AIM OF THE EXERCISE — Please set down exactly the lines of the listing below from the line containing "(** A block of [2^k] addresses never" through the line containing "intros Hv Hw Hd. unfold As16, addr_wf in *.", both lines included, leaving out all other lines.

::::::::

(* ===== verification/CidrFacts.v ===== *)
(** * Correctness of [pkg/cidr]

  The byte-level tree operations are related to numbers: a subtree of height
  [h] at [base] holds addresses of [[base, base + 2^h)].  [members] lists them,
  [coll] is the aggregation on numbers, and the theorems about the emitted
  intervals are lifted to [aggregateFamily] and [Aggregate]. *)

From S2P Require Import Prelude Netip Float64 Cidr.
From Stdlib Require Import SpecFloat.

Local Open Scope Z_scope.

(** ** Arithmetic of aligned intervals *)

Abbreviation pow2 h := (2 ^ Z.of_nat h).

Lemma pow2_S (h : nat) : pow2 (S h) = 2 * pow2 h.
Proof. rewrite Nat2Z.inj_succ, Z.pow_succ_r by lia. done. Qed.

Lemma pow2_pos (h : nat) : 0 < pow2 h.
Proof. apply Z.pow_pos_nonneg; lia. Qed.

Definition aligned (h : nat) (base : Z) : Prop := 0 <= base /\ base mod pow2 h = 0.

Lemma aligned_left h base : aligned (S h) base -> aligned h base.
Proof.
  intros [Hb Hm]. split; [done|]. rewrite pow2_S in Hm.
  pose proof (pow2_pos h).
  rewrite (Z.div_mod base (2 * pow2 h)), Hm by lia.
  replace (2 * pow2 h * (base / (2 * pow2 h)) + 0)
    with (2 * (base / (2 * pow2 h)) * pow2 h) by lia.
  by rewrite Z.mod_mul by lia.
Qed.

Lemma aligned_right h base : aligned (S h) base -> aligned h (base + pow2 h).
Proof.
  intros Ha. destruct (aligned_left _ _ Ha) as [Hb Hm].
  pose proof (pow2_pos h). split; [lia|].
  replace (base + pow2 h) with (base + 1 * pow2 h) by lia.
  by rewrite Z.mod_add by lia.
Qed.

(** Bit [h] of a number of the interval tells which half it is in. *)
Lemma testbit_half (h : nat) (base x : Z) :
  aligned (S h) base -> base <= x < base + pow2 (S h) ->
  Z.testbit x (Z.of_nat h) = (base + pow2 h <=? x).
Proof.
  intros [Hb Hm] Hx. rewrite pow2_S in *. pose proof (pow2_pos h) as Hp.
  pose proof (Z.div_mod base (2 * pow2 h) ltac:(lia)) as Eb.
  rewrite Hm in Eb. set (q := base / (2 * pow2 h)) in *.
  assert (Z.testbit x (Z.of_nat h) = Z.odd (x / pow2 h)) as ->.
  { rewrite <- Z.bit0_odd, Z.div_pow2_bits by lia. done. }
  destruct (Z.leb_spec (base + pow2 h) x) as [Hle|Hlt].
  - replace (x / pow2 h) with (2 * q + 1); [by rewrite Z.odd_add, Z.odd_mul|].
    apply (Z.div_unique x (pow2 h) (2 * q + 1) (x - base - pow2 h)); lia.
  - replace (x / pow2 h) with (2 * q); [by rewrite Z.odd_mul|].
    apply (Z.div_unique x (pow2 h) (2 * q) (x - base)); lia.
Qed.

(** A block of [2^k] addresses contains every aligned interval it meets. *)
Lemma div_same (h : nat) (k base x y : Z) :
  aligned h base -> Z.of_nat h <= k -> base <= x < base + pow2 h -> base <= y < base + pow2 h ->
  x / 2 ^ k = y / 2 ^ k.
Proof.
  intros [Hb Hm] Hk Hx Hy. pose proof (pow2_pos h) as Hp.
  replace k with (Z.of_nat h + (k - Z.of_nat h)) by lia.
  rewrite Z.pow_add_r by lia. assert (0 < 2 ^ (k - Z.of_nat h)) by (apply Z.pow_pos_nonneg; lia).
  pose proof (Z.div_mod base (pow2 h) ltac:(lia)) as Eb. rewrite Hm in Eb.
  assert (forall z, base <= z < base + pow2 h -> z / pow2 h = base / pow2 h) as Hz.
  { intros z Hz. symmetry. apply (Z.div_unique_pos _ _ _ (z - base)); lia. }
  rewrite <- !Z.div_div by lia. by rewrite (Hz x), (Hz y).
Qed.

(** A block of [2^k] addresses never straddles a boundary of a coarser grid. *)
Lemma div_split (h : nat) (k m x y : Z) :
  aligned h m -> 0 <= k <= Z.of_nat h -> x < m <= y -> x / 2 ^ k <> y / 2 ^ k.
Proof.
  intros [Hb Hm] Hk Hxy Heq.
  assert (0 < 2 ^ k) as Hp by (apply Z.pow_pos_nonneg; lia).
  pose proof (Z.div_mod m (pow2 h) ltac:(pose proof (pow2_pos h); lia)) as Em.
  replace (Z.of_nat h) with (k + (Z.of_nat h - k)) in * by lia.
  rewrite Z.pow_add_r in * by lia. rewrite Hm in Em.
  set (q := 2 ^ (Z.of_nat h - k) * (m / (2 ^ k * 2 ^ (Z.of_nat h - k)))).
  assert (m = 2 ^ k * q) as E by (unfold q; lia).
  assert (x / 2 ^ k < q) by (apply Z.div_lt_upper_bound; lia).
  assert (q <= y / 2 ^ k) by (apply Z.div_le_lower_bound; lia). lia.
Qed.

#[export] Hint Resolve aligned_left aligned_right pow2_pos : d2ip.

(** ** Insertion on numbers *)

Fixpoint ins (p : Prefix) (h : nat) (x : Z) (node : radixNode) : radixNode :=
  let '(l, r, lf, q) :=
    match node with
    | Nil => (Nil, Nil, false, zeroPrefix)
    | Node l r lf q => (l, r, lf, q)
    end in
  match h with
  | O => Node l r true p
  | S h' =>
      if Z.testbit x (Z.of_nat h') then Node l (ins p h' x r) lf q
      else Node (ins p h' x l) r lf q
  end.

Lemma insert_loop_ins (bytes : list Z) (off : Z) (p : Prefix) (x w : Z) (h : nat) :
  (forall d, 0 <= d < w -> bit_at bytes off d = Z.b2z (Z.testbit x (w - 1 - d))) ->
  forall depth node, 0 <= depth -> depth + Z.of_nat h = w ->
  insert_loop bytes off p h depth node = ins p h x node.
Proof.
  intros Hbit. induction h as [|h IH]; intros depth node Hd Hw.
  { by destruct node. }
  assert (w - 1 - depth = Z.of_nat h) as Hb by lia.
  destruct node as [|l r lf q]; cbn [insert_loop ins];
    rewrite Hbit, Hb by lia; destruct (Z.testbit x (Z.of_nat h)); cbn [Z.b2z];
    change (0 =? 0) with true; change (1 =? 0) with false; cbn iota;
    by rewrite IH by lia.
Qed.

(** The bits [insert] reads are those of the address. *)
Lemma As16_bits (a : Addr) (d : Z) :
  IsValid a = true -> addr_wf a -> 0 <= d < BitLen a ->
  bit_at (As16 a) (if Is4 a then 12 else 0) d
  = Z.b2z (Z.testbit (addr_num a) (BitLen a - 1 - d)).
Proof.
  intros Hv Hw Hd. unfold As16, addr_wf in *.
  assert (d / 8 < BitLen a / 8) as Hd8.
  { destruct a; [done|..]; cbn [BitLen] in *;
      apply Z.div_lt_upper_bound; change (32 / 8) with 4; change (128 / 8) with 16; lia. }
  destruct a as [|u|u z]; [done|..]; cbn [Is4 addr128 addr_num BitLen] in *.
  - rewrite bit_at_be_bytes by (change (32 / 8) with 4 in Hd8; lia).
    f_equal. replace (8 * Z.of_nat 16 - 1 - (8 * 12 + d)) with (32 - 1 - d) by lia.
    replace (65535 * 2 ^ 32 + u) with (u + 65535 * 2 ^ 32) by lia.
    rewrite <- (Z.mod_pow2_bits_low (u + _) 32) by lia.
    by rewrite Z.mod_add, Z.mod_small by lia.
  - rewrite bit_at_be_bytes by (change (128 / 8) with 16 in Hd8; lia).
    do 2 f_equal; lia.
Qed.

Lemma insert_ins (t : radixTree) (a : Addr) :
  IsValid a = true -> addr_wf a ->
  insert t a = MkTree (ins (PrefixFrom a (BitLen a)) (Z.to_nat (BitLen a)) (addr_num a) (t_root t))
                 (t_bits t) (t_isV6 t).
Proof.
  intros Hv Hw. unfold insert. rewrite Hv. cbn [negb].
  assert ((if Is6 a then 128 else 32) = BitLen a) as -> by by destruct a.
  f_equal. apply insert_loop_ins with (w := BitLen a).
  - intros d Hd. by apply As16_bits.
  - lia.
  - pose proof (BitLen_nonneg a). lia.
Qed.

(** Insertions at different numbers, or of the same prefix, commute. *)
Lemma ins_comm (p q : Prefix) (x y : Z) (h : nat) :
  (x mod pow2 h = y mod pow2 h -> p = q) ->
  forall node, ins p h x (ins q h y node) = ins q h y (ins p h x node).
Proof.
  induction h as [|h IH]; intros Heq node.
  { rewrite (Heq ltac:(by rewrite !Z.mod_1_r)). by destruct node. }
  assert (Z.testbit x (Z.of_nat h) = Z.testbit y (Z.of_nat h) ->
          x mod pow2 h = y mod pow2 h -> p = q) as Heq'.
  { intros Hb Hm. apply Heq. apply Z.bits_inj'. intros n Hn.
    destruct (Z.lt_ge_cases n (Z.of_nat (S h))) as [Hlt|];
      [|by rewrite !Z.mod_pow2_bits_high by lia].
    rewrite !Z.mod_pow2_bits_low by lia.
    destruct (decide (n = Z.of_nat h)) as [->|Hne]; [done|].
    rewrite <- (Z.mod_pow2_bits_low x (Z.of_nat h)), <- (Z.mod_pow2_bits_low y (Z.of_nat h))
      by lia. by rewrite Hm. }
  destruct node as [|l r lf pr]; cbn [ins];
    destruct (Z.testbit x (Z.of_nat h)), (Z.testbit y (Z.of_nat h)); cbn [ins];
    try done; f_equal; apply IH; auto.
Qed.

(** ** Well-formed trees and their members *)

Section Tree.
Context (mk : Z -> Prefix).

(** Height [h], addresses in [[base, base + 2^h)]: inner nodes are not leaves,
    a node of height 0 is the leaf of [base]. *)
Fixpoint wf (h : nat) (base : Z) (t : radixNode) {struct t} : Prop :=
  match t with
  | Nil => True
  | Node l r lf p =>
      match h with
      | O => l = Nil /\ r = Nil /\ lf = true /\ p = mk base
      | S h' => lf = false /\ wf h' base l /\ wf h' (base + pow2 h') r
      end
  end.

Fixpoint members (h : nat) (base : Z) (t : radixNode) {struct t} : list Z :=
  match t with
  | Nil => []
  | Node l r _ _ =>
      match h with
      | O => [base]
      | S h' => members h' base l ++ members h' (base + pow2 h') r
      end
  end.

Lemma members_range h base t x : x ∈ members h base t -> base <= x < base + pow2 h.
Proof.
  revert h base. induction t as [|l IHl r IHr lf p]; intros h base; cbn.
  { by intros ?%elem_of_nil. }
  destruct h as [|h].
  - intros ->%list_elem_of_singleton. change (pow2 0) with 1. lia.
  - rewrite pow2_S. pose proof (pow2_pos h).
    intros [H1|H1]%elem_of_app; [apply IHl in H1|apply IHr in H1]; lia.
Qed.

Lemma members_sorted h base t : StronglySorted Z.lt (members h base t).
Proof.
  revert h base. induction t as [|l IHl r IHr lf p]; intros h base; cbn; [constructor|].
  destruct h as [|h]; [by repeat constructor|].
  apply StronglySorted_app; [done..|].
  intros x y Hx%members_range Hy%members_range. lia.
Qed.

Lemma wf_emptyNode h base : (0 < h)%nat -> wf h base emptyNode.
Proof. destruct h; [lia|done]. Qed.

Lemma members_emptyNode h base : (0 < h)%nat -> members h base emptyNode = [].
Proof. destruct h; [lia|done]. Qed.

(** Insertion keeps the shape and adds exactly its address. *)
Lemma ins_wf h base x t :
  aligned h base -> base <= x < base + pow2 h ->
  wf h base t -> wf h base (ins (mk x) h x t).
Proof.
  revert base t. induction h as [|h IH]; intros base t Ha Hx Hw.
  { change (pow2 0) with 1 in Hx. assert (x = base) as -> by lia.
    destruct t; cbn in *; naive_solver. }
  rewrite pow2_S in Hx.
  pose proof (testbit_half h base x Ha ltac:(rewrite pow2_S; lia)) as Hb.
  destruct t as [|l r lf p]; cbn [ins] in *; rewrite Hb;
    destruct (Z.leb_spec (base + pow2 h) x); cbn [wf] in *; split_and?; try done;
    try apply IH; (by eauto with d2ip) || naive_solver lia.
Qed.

::::::::

THE ANSWER —
(** A block of [2^k] addresses never straddles a boundary of a coarser grid. *)
Lemma div_split (h : nat) (k m x y : Z) :
  aligned h m -> 0 <= k <= Z.of_nat h -> x < m <= y -> x / 2 ^ k <> y / 2 ^ k.
Proof.
  intros [Hb Hm] Hk Hxy Heq.
  assert (0 < 2 ^ k) as Hp by (apply Z.pow_pos_nonneg; lia).
  pose proof (Z.div_mod m (pow2 h) ltac:(pose proof (pow2_pos h); lia)) as Em.
  replace (Z.of_nat h) with (k + (Z.of_nat h - k)) in * by lia.
  rewrite Z.pow_add_r in * by lia. rewrite Hm in Em.
  set (q := 2 ^ (Z.of_nat h - k) * (m / (2 ^ k * 2 ^ (Z.of_nat h - k)))).
  assert (m = 2 ^ k * q) as E by (unfold q; lia).
  assert (x / 2 ^ k < q) by (apply Z.div_lt_upper_bound; lia).
  assert (q <= y / 2 ^ k) by (apply Z.div_le_lower_bound; lia). lia.
Qed.

#[export] Hint Resolve aligned_left aligned_right pow2_pos : d2ip.

(** ** Insertion on numbers *)

Fixpoint ins (p : Prefix) (h : nat) (x : Z) (node : radixNode) : radixNode :=
  let '(l, r, lf, q) :=
    match node with
    | Nil => (Nil, Nil, false, zeroPrefix)
    | Node l r lf q => (l, r, lf, q)
    end in
  match h with
  | O => Node l r true p
  | S h' =>
      if Z.testbit x (Z.of_nat h') then Node l (ins p h' x r) lf q
      else Node (ins p h' x l) r lf q
  end.

Lemma insert_loop_ins (bytes : list Z) (off : Z) (p : Prefix) (x w : Z) (h : nat) :
  (forall d, 0 <= d < w -> bit_at bytes off d = Z.b2z (Z.testbit x (w - 1 - d))) ->
  forall depth node, 0 <= depth -> depth + Z.of_nat h = w ->
  insert_loop bytes off p h depth node = ins p h x node.
Proof.
  intros Hbit. induction h as [|h IH]; intros depth node Hd Hw.
  { by destruct node. }
  assert (w - 1 - depth = Z.of_nat h) as Hb by lia.
  destruct node as [|l r lf q]; cbn [insert_loop ins];
    rewrite Hbit, Hb by lia; destruct (Z.testbit x (Z.of_nat h)); cbn [Z.b2z];
    change (0 =? 0) with true; change (1 =? 0) with false; cbn iota;
    by rewrite IH by lia.
Qed.

(** The bits [insert] reads are those of the address. *)
Lemma As16_bits (a : Addr) (d : Z) :
  IsValid a = true -> addr_wf a -> 0 <= d < BitLen a ->
  bit_at (As16 a) (if Is4 a then 12 else 0) d
  = Z.b2z (Z.testbit (addr_num a) (BitLen a - 1 - d)).
Proof.
  intros Hv Hw Hd. unfold As16, addr_wf in *.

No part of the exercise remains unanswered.